14 DAY TRIAL // Rosen Hotels & Resorts Inc. (RH&R), a Florida-based US hotel chain, had some bad news for its customers during the past week after the company announced a malware infection that affected its credit card processing system for over 17 months.
As the hotel chain is explaining in a statement on its website (also embedded below), they were first alerted that something was wrong on February 3, 2016, when customers that stayed at the hotel reported unauthorized credit card transactions at their banks.
RH&R took the reports seriously and to make sure it was not at fault, hired a security company to search through its systems for any signs of problems.
Malware infection was first spotted in September 2014
The company did find malware, and now RH&R is saying that between September 2, 2014 and February 18, 2016, some of its computer systems that handle payment card transactions were affected by malware.
The malware was specifically designed to scrape computer memory for credit card information. RH&R says that the malware stole information about the cardholder's name, card number, expiration date, and internal verification code.
The hotel chain is not sure at this moment how many of its properties were affected by this infection, but has started notifying customers for which it believes the malware managed to steal their credit card data.
When are hotel chains going to strengthen their security measures?
"It’s troubling to see another malware attack be so successful— and even more troubling that it persisted over a prolonged period of time without being detected," said Kevin Watson, CEO at Florida-based Netsurion, a provider of remotely-managed security services for multi-location businesses.

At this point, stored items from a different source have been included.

(** * Claims about the credential store *)

(** C1: whenever [create_user(u, p)] succeeds, [verify_user(u, p)] returns
    the id of the new row, and [verify_user(u, q)] returns [None] for every
    password [q <> p], PBKDF2 being collision-free on passwords. *)
Theorem create_user_verify_round_trip :
  forall (kdf : list byte -> list byte -> Z -> list byte)
         (enc : list byte -> string) (dec : string -> option (list byte)),
  (forall b, dec (enc b) = Some b) ->
  (forall p q s n, kdf (PyStr.encode_utf8 p) s n = kdf (PyStr.encode_utf8 q) s n -> p = q) ->
  forall fresh now now' u p d d',
  create_user kdf enc dec fresh now u p d = (Ok tt, d') ->
  fst (verify_user kdf enc dec now' u p d') = Ok (Some (next_rowid d))
  /\ (forall q, q <> p -> verify_user kdf enc dec now' u q d' = (Ok None, d')).
Proof.
  intros kdf enc dec Hrt Hinj fresh now now' u p d d' Hc.
  destruct (StoreFacts.create_user_ok kdf enc dec fresh now u p d d' Hc)
    as (Ho & Hw & Hx & ->).
  set (r := mk_row (next_rowid d) (normalize u)
              (enc (kdf (PyStr.encode_utf8 p) fresh PBKDF2_ITERATIONS))
              (enc fresh) PBKDF2_ITERATIONS now now None).
  assert (Hsel : select_by_username (normalize u) (db_rows d ++ [r]) = Some r)
    by (apply StoreFacts.select_app_fresh; auto).
  assert (Hit : 1 <= PBKDF2_ITERATIONS <= INT_MAX) by (unfold PBKDF2_ITERATIONS, INT_MAX; lia).
  split.
  - rewrite (StoreFacts.verify_user_row kdf enc dec now' u p
               (mk_db (db_open d) (db_writable d) (db_rows d ++ [r]) (next_rowid d))
               r fresh Ho Hw Hsel (Hrt fresh) Hit).
    simpl. unfold compare_digest. now rewrite String.eqb_refl.
  - intros q Hq.
    apply (StoreFacts.verify_user_mismatch kdf enc dec now' u q
             (mk_db (db_open d) (db_writable d) (db_rows d ++ [r]) (next_rowid d))
             r fresh Ho Hsel (Hrt fresh) Hit).
    unfold compare_digest. simpl row_password_hash; simpl row_iterations.
    destruct (String.eqb_spec (enc (kdf (PyStr.encode_utf8 q) fresh PBKDF2_ITERATIONS))
                (enc (kdf (PyStr.encode_utf8 p) fresh PBKDF2_ITERATIONS))) as [E|E].
    + apply (StoreFacts.enc_inj enc dec Hrt) in E. apply Hinj in E. contradiction.
    + reflexivity.
Qed.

"We counsel our customers that any business, regardless of size, that processes payment data or offers free Wi-Fi to guests, is a lucrative target for cybercriminals. That hasn’t changed and isn’t likely to, as long as business owners continue to overlook security as a key part of their operations," Mr. Watson also told Softpedia.
"This latest news should serve as a reminder to anyone not taking measures to secure customer and business data. Sometimes, the best approach is to partner with a managed data and network security provider to take the burden off the business owner and ensure protection of their valued customers’ information," he also added.
Mr. Watson's recommendations are more than welcomed these days, and hotel owners should listen to his advice after in the past months quite a few hotel chains suffered card breaches.
The list includes a lot of big names in the tourism business: Hyatt Hotels, Trump Hotel Collection, Starwood Hotels, Hilton Hotels, InterContinental Hotel Group, Hard Rock Hotel & Casino, Marriott, Sheraton, and Mandarin Oriental Hotels.